Oeuvre Easy: Black Sabbath
Fox, Darrin, Guitar Player
Just because you're the undisputed pioneer of metal, it doesn't mean your recorded canon is sans a smattering of head-hanging clunkers. Such is the case with Black Sabbath, where its early releases ruled so much, the only place to go was down. Originally a blues/rock outfit named Earth, vocalist Ozzy Osbourne, bassist Geezer Butler, drummer Bill Ward, and the master of the modern-metal riff, Tony Iommi, changed their moniker to Black Sabbath in 1969. This "classic" lineup recorded eight albums (all available in the remastered Black Box: The Complete Original Black Sabbath 1970-1978), before artistic and personal differences--exacerbated by Mt. Everest-sized piles of cocaine--caused Osbourne to split. But Black Sabbath went on. And on, and on, and on. It's telling, however, that revolving personnel, smelly albums, and several reunion machinations still weren't enough to sully the band's reputation as the definitive metal master.
Black Sabbath, 1970
Recorded on a 4-track in a mere 16 hours, this is the blueprint for metal. Iommi proves to be a riff wellspring, and his lead chops exhibit a hip mixture of British blues, frenetic pentatonic flourishes, and stony modal lines. The record also set the high-water mark for heavy tone, but before the band entered the studio, Iommi's Strat came up lame with a faulty pickup, forcing him to press his backup Gibson SG into service. Sonic history was made.

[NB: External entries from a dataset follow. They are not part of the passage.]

(** * Verification model of ai-file-organizer

    Shallow embedding of the reorganization engine
    (src/src/folder_reorganizer.py) and of the analysis pipeline
    (src/src/file_analyzer.py, src/src/file_processor.py). *)

From Stdlib Require Import String Ascii List Bool Arith Lia ZArith.
From Stdlib Require Import Floats Permutation.
Import ListNotations.
Open Scope string_scope.
Open Scope list_scope.
(* Python float literals such as 0.7 denote the nearest binary64 value. *)
Set Warnings "-inexact-float,-register-all".

(** ** Paths

    A [pathlib.Path] is modelled as its list of components, the root being
    the empty list: [/src/a.txt] is [["src"; "a.txt"]].  [base / cat] appends
    one component. *)

Definition path := list string.

Definition path_eq_dec : forall p q : path, {p = q} + {p <> q} :=
  list_eq_dec string_dec.

Definition path_eqb (p q : path) : bool :=
  if path_eq_dec p q then true else false.

(** [PurePath.name]: the last component ([""] for the root). *)
Definition name (p : path) : string := last p "".

(** [PurePath.parent]. *)
Definition parent (p : path) : path := removelast p.

Definition join (p : path) (c : string) : path := p ++ [c].

(** [str.rfind(".")], [None] standing for [-1]. *)
Fixpoint rfind_dot_from (s : string) (i : nat) (acc : option nat) : option nat :=
  match s with
  | EmptyString => acc
  | String c s' =>
      rfind_dot_from s' (S i) (if Ascii.eqb c "."%char then Some i else acc)
  end.

Definition rfind_dot (s : string) : option nat := rfind_dot_from s 0 None.

(** [PurePath.suffix]:
    [i = name.rfind('.'); return name[i:] if 0 < i < len(name) - 1 else ''] *)
Definition suffix (p : path) : string :=
  let nm := name p in
  match rfind_dot nm with
  | Some i =>
      if ((0 <? i) && (i <? String.length nm - 1))%nat
      then substring i (String.length nm - i)%nat nm
      else ""
  | None => ""
  end.

(** Python's [s[1:]]. *)
Definition drop1 (s : string) : string := substring 1 (String.length s - 1)%nat s.

(** ** The file system

    Regular files with their contents, and directories, each in the order in
    which the operating system lists them. *)

Record FS := mkFS {
  fs_files : list (path * string);
  fs_dirs : list path
}.

Fixpoint assoc_get {V} (k : path) (l : list (path * V)) : option V :=
  match l with
  | [] => None
  | (k', v) :: l' => if path_eqb k k' then Some v else assoc_get k l'
  end.

(** Python's [d[k] = v] on a dict: replaced in place when [k] is a key,
    appended at the end otherwise. *)
Fixpoint assoc_set {V} (k : path) (v : V) (l : list (path * V)) : list (path * V) :=
  match l with
  | [] => [(k, v)]
  | (k', v') :: l' =>
      if path_eqb k k' then (k', v) :: l' else (k', v') :: assoc_set k v l'
  end.

Definition assoc_del {V} (k : path) (l : list (path * V)) : list (path * V) :=
  filter (fun kv => negb (path_eqb k (fst kv))) l.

"Iron Man," "War Pigs/ Luke's Wall," and the title track are killer, but the rest of this record is just as good. Paranoid is the sound of Sabbath at the peak of its virility, with focused songs, production, and performances.
Master of Reality, 1971.
Kicked-off by Iommi's weed-induced hack on "Sweet Leaf," Master of Reality is the apex of the guitarist's sinister riffing.